*Exercise aim*: What is needed is every line of the data that includes the word "index". Please copy each one.

*Supplied information*:
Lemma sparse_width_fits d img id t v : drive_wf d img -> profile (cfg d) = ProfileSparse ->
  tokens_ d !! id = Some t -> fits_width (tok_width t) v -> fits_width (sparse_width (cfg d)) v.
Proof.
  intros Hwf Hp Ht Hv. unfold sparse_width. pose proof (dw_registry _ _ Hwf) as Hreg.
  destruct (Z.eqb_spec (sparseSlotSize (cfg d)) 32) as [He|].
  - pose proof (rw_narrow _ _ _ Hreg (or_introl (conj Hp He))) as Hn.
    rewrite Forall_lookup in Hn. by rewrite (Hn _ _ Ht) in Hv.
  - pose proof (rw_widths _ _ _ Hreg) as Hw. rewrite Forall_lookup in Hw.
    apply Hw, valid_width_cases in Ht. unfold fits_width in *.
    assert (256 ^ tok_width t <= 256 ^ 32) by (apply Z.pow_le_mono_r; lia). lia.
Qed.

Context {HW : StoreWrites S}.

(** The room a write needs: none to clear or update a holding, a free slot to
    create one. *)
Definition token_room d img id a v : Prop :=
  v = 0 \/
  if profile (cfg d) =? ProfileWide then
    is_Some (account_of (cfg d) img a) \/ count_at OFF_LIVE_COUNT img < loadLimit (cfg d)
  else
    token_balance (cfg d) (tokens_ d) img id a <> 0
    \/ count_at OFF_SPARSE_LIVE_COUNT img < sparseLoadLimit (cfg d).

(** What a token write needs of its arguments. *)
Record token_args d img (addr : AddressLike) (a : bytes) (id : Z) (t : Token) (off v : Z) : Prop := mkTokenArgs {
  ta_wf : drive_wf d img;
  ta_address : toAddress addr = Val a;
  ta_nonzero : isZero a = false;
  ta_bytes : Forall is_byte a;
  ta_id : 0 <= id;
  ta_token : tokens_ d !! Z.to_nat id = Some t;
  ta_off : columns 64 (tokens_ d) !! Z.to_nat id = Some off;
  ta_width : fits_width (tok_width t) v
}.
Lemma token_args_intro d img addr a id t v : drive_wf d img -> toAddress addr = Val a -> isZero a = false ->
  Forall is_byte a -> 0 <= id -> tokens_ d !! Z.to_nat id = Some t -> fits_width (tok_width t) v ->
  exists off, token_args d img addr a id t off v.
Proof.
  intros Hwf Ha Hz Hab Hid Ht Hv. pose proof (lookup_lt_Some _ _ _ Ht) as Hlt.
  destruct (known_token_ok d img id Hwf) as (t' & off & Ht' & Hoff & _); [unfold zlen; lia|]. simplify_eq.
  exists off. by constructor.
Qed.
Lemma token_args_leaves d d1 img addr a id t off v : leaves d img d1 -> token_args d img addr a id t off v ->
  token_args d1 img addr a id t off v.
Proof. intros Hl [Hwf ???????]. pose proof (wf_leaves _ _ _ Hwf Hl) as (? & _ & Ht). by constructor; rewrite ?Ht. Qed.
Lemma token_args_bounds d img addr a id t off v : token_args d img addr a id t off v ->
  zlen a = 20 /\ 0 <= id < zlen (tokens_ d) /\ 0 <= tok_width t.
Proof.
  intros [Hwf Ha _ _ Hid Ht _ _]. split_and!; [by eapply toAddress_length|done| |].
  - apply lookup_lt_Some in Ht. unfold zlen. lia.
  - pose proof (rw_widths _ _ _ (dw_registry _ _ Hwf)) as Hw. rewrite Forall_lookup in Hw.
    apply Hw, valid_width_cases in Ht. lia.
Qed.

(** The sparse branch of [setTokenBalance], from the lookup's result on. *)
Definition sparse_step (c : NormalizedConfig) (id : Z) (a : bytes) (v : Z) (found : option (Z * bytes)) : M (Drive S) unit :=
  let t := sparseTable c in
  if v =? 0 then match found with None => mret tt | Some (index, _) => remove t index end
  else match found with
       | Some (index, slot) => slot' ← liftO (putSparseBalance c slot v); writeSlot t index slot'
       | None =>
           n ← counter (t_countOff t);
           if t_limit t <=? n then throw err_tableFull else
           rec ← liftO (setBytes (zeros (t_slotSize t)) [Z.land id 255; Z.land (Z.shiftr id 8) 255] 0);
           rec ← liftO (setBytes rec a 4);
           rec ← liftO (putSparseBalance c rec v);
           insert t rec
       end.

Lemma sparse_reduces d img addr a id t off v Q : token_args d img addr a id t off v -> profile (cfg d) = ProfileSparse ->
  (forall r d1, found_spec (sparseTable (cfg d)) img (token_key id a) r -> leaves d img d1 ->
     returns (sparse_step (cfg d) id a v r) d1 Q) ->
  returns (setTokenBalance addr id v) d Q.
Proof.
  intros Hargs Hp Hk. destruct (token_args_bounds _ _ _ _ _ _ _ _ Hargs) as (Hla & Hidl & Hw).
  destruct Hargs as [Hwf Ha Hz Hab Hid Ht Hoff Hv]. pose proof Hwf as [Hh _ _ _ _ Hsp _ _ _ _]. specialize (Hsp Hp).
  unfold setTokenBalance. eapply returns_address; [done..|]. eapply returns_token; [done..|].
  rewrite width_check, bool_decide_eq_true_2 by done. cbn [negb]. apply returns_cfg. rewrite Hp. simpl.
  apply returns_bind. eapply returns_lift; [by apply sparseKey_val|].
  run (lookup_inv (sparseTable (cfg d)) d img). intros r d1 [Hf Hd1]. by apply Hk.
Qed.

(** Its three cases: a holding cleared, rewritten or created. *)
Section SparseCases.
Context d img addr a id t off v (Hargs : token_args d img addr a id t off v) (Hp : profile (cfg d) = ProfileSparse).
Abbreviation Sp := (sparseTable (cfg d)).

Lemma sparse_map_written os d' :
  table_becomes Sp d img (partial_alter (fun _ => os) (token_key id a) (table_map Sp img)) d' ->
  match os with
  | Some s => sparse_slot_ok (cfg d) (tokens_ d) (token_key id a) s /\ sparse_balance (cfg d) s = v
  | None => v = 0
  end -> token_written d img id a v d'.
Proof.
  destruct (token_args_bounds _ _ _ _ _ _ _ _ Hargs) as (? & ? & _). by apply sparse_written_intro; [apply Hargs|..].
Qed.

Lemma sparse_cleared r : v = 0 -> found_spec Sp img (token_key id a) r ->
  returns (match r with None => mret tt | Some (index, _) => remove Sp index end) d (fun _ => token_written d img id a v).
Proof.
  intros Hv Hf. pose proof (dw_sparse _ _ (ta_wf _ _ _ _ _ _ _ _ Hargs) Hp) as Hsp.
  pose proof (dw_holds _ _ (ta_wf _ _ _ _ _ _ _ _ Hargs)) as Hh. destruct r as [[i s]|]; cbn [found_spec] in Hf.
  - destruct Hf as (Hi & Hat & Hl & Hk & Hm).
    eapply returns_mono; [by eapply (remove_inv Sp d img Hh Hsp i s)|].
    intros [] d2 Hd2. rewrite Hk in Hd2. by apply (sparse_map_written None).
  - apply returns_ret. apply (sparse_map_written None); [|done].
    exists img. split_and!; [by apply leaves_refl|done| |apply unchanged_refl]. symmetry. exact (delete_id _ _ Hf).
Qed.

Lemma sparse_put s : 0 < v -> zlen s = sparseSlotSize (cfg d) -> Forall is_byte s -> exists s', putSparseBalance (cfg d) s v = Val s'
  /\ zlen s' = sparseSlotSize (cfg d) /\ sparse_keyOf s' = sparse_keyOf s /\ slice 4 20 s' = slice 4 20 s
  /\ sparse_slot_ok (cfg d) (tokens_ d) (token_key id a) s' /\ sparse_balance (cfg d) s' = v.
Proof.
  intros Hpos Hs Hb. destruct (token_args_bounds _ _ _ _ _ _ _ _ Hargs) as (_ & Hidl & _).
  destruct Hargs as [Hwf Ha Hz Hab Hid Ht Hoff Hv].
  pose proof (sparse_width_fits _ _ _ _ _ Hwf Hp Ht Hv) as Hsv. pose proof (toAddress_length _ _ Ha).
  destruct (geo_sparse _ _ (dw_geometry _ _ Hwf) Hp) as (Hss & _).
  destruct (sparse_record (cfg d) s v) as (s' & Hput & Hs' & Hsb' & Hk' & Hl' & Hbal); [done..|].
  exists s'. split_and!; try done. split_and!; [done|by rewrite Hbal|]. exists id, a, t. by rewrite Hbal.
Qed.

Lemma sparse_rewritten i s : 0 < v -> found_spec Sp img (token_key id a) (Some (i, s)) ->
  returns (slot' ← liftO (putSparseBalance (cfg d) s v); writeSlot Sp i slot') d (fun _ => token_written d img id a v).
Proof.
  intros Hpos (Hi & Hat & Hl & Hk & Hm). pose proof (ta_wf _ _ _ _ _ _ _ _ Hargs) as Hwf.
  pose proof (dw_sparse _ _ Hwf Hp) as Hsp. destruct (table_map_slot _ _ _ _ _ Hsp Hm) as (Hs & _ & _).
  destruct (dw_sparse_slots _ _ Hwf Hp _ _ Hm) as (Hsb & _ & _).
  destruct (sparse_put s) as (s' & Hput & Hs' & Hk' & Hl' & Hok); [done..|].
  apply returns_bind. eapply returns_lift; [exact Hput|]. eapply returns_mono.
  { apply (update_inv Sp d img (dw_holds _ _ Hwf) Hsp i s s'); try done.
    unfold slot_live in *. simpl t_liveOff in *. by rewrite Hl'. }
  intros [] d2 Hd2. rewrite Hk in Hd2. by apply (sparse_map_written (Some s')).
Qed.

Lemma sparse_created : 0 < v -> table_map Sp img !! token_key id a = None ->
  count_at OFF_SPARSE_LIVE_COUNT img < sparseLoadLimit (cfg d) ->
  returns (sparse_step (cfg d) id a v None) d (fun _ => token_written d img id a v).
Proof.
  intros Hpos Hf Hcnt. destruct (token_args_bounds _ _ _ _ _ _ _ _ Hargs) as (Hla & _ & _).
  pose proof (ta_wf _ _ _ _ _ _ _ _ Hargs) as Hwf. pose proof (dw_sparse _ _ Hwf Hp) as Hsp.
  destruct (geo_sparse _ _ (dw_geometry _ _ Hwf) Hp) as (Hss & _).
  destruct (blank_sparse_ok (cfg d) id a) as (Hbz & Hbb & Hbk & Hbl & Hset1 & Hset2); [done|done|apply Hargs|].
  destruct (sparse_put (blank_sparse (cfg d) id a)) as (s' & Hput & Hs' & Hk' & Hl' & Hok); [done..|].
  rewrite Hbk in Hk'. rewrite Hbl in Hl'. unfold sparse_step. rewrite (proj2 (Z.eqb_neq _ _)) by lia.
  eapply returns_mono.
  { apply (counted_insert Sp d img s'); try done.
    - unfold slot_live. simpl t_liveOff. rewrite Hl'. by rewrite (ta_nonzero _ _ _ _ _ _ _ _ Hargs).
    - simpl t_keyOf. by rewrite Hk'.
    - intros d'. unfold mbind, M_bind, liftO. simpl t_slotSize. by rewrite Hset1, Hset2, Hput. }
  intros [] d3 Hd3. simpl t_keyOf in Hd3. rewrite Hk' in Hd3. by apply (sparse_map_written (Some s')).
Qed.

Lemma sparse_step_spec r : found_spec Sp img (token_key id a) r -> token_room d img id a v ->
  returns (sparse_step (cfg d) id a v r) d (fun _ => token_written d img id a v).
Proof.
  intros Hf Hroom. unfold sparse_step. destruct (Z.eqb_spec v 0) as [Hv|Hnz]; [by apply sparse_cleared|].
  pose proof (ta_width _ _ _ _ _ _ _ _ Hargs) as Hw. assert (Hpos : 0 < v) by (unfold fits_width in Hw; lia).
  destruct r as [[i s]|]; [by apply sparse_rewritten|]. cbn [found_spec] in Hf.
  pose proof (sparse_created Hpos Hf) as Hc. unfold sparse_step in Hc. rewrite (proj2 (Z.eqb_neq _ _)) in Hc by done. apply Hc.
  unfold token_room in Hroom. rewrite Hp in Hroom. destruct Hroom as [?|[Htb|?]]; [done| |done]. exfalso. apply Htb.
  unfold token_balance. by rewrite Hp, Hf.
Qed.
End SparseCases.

*Answer for this exercise*:
  if v =? 0 then match found with None => mret tt | Some (index, _) => remove t index end
       | Some (index, slot) => slot' ← liftO (putSparseBalance c slot v); writeSlot t index slot'
  returns (match r with None => mret tt | Some (index, _) => remove Sp index end) d (fun _ => token_written d img id a v).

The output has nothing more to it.